Total deposited dose for 1 \(\upmu\)m, 3 \(\upmu\)m, and 5 \(\upmu\)m diameter particles, with respect to Reynolds number (\(Re = \frac{4 \rho Q_{mean}}{\pi \upmu D_{trachea}}\)) times Stokes number (\(Stk = \frac{\rho _p d_p^2 w}{18 \upmu d_c}\), where \(d_p\) is the particle diameter, \(\rho _p\) is the particle density, w the mean flow velocity, and \(d_c\) the diameter of the airway), in both modeling (M) and experimental (E) studies. Infants are shown as blue, child as red, and adult subjects as black. Details on \(Re\times Stk\) for each study are provided within the supplementary material.

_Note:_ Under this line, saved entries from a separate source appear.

(** A new block begins after the room for its handle. *)
Lemma restart_block b data g tail :
  Core b data g tail -> g_pend g = [] -> pending_restart_ b = true ->
  let t := db_Reset (SeqDirBuilder.update_buf (Buffer.Pad (Z.to_nat BlockHandle.kMaxEncodedLength)) (SeqDirBuilder.update_buf Buffer.SwitchBuffer (data_block_ b))) in
  db_shape t /\ compression_ (db_buf t) = kNoCompression /\ db_builds t [] /\ db_CurrentSizeEstimate t = 8
  /\ take (Z.to_nat (buffer_start_ (db_buf t))) (buffer_ (db_buf t)) = chunks o (g_us g) ++ zeros
  /\ buffer_start_ (db_buf t) = zlen (chunks o (g_us g)) + 20.
Proof.
  intros HC Hp Hr t. pose proof (c_buf _ _ _ _ _ _ HC) as HB. unfold Buf in HB. rewrite Hr in HB. destruct HB as [_ HB]. rewrite Hp, app_nil_r in HB.
  unfold SeqDirBuilder.buffer_store in HB. destruct (c_shape _ _ _ _ _ _ HC) as [Hsh Hco]. subst t. unfold SeqDirBuilder.update_buf.
  destruct (law_set_buf (Buffer.SwitchBuffer (db_buf (data_block_ b))) (data_block_ b) Hsh eq_refl) as [Hsh1 Hb1]. set (t1 := db_set_buf (Buffer.SwitchBuffer _) _) in *.
  destruct (law_set_buf (Buffer.Pad (Z.to_nat BlockHandle.kMaxEncodedLength) (db_buf t1)) t1 Hsh1 eq_refl) as [Hsh2 Hb2]. set (t2 := db_set_buf (Buffer.Pad _ _) _) in *.
  assert (Hbuf : buffer_ (db_buf t2) = chunks o (g_us g) ++ zeros) by (rewrite Hb2, Hb1; cbn; by rewrite HB).
  assert (Hst : buffer_start_ (db_buf t2) = zlen (chunks o (g_us g)) + 20).
  { rewrite Hb2, Hb1. cbn -[zlen]. rewrite HB, zlen_app. done. }
  assert (Hso : start_ok (db_buf t2)) by (unfold start_ok; rewrite Hbuf, Hst, zlen_app, zlen_zeros; pose proof (zlen_nonneg (chunks o (g_us g))); lia).
  destruct (law_reset t2 Hsh2 Hso) as (H1 & H2 & (F1 & F2 & F3 & F4) & H4 & H5).
  split; [done|]. split; [rewrite F3, Hb2, Hb1; done|]. split; [done|]. split; [done|]. rewrite F1, F4. split; [|done].
  rewrite Hbuf, Hst. apply take_ge. rewrite length_app. change (length zeros) with 20%nat. unfold zlen. lia.
Qed.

To the best of our knowledge this is the first study to estimate deposited aerosol dose in realistic infant and child lungs, incorporating transport throughout the entire lung and respiration cycle. However, there are some limitations in this work that need to be acknowledged. Here, we only have three age groups and only one subject per group. Therefore, intersubject variability for each age group is not accounted for and we have yet to investigate the influence of demographics on dosimetry. In addition, by only including three ages, we cannot create a correlation model relating dose with age or lung volume. Due to the nature of the 1D modeling, all distal airways within a generation are grouped together and while variability in distal airways dimensions are taken into account by the diffusion coefficient and lobe-specific dimensions, we are still missing the actual variability in morphology. We assume that the conducting airway walls are rigid and respiratory airway walls deform linearly within the 1D model32 and that lobe volume fractions for all three age groups are the same as typical values42. In addition, we assume that the size or shape of the particles do not change during the time of simulation which may not be true for liquid droplets or nebulizers with high dose fractions58,59.

Conclusion

Limited clinical trials on infants and children result in lack of evidence to properly choose the dosage and the device suitable for these young patients. Typically, clinicians estimate the dose needed for children based on data gathered from studies on adults by scaling the lung volume. Here, we built realistic airway geometries to study the lung dosimetry in an infant, child and adult throughout the whole breathing cycle. Our results highlight a larger deposition fraction in the infant subject compared to that of the child, which itself is higher than in the adult subject, suggesting that dosimetry in young subjects cannot be estimated from adults using only lung volumes or surface areas. This finding may provide guidance in development or improvement of public health policies regarding exposure limits. This study takes the first steps towards uncovering the dosimetry differences between each age group and to ultimately predict the dose needed for each young patient based on its lung structure to maximize the efficiency of the treatment while minimizing the side effects.